Let’s be real for a second. This was never meant to be a family-friendly, moral compass-tightening, wisdom-dispensing show. It’s India’s Got Latent, a platform known for its no-holds-barred, say-it-like-it-is brand of humour or whatever people call it these days. And yet, here we are, acting surprised when things got, well… distasteful. People knew exactly what they were signing up for when they clicked on that video, but suddenly, it’s gasp offensive?

And what makes this even funnier (ironically, of course) is that the episode was behind a paywall. An adult creator made a joke on an adult show, for an adult audience—so what, exactly, were people expecting? A TED Talk? Mindfulness meditation? A life-changing discourse on the meaning of existence?

Look, should content creators be mindful of what they put out? Sure.
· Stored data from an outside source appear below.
(** * A shallow embedding of the MPEG-2 TS demuxer of hls.js (HEVC fork)

    The development follows [src/demux/tsdemuxer.js] and
    [src/demux/hevc-sps-parser.js].  Typed arrays are lists of integers,
    an absent array element or object property ([undefined]) is [None],
    JavaScript's 32-bit operators are written out on [Z], and the
    exceptions the code can raise are an explicit outcome. *)

From stdpp Require Import base list strings gmap pretty.
From Stdlib Require Import ZArith QArith Qabs Lia.
Local Open Scope Z_scope.

(** ** JavaScript preliminaries *)

(** The exceptions raised by the modelled code. *)
Inductive exn : Type :=
  | ReferenceError (name : string)      (* read or write of an unbound identifier *)
  | TypeError (what : string)           (* property access on undefined / null   *)
  | RangeError (what : string).         (* typed-array length or offset          *)

(** Result of a call: a returned value or a thrown exception. *)
Inductive outcome (A : Type) : Type :=
  | Returned (a : A)
  | Thrown (e : exn).
Arguments Returned {A} a.
Arguments Thrown {A} e.

(** [a[i]] on a typed array: [None] is [undefined]. *)
Definition elem (a : list Z) (i : Z) : option Z :=
  if i <? 0 then None else a !! Z.to_nat i.

(** ToInt32 of an array element: [undefined] converts to 0. *)
Definition int_of (v : option Z) : Z :=
  match v with Some z => z | None => 0 end.

(** ToInt32 on integers. *)
Definition to_int32 (z : Z) : Z := (z + 2 ^ 31) mod 2 ^ 32 - 2 ^ 31.

(** [a << b], [a >> b], [a | b] and [a & b] on integer operands. *)
Definition js_shl (a b : Z) : Z := to_int32 (Z.shiftl (to_int32 a) (b mod 32)).
Definition js_sar (a b : Z) : Z := Z.shiftr (to_int32 a) (b mod 32).
Definition js_or (a b : Z) : Z := Z.lor (to_int32 a) (to_int32 b).
Definition js_and (a b : Z) : Z := Z.land (to_int32 a) (to_int32 b).

(** JavaScript numbers that may be [NaN] (ToNumber of [undefined]). *)
Inductive jsnum : Type :=
  | NaN
  | Int (z : Z).

Definition num_of (v : option Z) : jsnum :=
  match v with Some z => Int z | None => NaN end.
Not every joke needs to punch down, and not everything controversial is automatically funny. But filing FIRs over a comedy show? That’s where things take a turn from “justified criticism” to “unhinged overreaction.”

But the biggest irony? The same country that had no problem with Animal or Kabir Singh - a film that glorified violence and toxic masculinity. Or movies like Dostana which made a mockery of the queer community - is suddenly drawing the line at an offhand remark in a questionable comedy show. Priorities, much? 

The selective outrage is truly something. We don’t bat an eyelid when corruption scandals break, when communal tensions flare up, women getting beaten up or violated or when the air quality makes breathing an extreme sport. But one tasteless joke on an already tasteless show? National crisis!

Guwahati Police also registered an FIR against YouTubers, content creators, and influencers including Ashish Chanchlani, Jaspreet Singh, Apoorva Makhija, Ranveer Allahbadia, Samay Raina and others for promoting obscenity and engaging in sexually explicit discussions on India’s Got Latent. 

Because, clearly, that’s the biggest problem the city is facing. Never mind the crater-sized potholes swallowing vehicles whole, the traffic snarls that turn daily commutes into survival missions, the encroachment which leaves pedestrians with almost no space to walk on the roads and the footpaths or the alarming rise in crime. 

Forget about inflation making basic necessities unaffordable, corruption running unchecked, or politicians busy giving everything a communal spin. Who cares about women’s safety, pollution levels choking the city, or the vanishing green cover? No, the real crisis, apparently, is an offensive joke on an offensive show. Priorities, right?

At the end of the day, the show was exactly what it promised to be - crass, unfiltered, and controversial. Love it, hate it, ignore it—but let’s stop pretending to be shocked. And maybe, just maybe, we could focus our collective rage on issues that actually matter.